- _WORK ITEM_: Only lines holding the word "VoteSnapshot" are wanted from the records; copy all of them.

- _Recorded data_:
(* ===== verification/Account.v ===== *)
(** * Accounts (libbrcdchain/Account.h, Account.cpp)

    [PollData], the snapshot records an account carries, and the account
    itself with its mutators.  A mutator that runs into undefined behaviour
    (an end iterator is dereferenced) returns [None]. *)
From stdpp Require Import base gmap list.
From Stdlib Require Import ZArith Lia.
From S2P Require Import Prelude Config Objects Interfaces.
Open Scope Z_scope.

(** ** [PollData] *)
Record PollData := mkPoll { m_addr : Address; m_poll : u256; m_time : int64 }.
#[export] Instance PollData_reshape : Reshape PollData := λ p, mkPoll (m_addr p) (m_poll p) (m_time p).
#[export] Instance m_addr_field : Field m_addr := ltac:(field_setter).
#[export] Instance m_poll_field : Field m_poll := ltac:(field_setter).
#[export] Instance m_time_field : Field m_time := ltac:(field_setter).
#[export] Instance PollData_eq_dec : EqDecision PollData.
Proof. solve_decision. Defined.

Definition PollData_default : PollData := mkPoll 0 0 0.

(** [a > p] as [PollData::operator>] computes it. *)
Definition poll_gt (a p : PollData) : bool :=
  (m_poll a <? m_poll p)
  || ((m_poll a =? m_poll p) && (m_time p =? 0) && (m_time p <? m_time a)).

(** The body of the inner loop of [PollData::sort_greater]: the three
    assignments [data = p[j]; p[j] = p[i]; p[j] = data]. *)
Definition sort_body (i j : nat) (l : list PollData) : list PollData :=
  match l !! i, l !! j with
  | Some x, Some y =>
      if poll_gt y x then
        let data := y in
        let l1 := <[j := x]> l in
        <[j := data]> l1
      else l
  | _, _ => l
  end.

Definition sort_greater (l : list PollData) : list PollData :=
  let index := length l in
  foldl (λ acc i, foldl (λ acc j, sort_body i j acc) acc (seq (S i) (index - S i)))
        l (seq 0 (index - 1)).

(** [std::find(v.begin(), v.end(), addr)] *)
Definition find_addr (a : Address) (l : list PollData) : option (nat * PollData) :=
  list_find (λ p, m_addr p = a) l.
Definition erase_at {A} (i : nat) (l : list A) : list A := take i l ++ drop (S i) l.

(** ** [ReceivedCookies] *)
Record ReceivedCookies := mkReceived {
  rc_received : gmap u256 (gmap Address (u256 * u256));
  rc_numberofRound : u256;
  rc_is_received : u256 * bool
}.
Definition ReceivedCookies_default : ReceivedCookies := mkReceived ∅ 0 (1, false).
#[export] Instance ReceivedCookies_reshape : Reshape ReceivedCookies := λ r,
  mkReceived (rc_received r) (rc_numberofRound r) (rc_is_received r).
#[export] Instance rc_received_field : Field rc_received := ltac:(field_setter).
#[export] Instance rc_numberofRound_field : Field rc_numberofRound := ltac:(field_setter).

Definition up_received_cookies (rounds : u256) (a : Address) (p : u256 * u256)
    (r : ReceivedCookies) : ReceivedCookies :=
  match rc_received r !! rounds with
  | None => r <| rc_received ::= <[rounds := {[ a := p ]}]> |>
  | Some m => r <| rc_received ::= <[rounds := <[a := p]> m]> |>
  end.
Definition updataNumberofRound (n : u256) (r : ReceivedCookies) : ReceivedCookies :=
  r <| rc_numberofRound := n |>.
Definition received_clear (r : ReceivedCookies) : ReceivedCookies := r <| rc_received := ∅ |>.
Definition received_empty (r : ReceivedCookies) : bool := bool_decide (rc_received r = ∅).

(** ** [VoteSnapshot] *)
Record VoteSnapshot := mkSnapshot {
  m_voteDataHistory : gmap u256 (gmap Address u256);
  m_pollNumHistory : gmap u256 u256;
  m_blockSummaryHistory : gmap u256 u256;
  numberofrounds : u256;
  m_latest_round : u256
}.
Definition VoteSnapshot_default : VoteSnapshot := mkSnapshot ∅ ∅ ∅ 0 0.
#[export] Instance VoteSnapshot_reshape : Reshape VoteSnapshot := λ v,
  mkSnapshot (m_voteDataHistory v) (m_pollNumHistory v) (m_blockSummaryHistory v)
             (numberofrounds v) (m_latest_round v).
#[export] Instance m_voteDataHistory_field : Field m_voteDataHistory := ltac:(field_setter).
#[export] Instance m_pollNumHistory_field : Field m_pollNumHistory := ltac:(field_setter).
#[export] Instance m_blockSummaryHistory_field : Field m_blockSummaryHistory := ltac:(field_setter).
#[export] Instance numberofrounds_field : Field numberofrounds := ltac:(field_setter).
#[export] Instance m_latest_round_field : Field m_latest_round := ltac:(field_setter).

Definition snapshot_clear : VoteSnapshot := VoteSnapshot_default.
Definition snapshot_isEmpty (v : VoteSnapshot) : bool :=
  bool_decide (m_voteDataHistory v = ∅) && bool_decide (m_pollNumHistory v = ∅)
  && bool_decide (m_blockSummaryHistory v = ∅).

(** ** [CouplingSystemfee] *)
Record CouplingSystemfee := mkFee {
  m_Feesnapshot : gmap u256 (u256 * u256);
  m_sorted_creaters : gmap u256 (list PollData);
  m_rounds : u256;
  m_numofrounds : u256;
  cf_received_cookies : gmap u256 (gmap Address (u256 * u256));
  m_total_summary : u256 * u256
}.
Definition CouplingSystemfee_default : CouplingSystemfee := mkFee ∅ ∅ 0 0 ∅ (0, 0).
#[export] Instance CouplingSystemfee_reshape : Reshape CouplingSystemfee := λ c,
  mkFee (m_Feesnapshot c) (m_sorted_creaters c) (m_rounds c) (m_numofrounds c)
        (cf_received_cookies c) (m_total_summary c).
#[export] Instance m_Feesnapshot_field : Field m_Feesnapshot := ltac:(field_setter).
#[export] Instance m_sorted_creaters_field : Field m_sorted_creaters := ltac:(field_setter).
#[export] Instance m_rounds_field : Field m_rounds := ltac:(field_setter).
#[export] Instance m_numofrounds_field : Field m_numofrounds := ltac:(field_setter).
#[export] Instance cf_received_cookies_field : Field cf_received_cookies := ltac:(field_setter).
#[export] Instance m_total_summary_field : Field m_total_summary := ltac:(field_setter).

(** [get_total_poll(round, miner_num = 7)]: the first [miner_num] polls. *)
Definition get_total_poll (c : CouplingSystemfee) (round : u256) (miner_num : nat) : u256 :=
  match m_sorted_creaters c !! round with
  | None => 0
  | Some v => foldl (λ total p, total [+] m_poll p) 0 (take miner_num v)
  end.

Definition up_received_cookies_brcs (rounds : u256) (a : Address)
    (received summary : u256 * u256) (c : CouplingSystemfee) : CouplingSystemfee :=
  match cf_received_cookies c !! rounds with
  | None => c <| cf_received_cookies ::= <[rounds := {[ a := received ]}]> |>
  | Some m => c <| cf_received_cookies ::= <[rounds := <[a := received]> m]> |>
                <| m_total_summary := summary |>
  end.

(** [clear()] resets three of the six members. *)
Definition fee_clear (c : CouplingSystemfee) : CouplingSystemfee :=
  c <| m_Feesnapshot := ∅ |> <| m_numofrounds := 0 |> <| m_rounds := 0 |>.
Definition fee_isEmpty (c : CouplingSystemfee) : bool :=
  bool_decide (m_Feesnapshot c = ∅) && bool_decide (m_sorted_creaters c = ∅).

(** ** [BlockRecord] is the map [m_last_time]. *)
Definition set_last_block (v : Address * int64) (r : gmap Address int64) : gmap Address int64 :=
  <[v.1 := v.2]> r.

- _TASK SOLUTION_:
(** ** [VoteSnapshot] *)
Record VoteSnapshot := mkSnapshot {
Definition VoteSnapshot_default : VoteSnapshot := mkSnapshot ∅ ∅ ∅ 0 0.
#[export] Instance VoteSnapshot_reshape : Reshape VoteSnapshot := λ v,
Definition snapshot_clear : VoteSnapshot := VoteSnapshot_default.
Definition snapshot_isEmpty (v : VoteSnapshot) : bool :=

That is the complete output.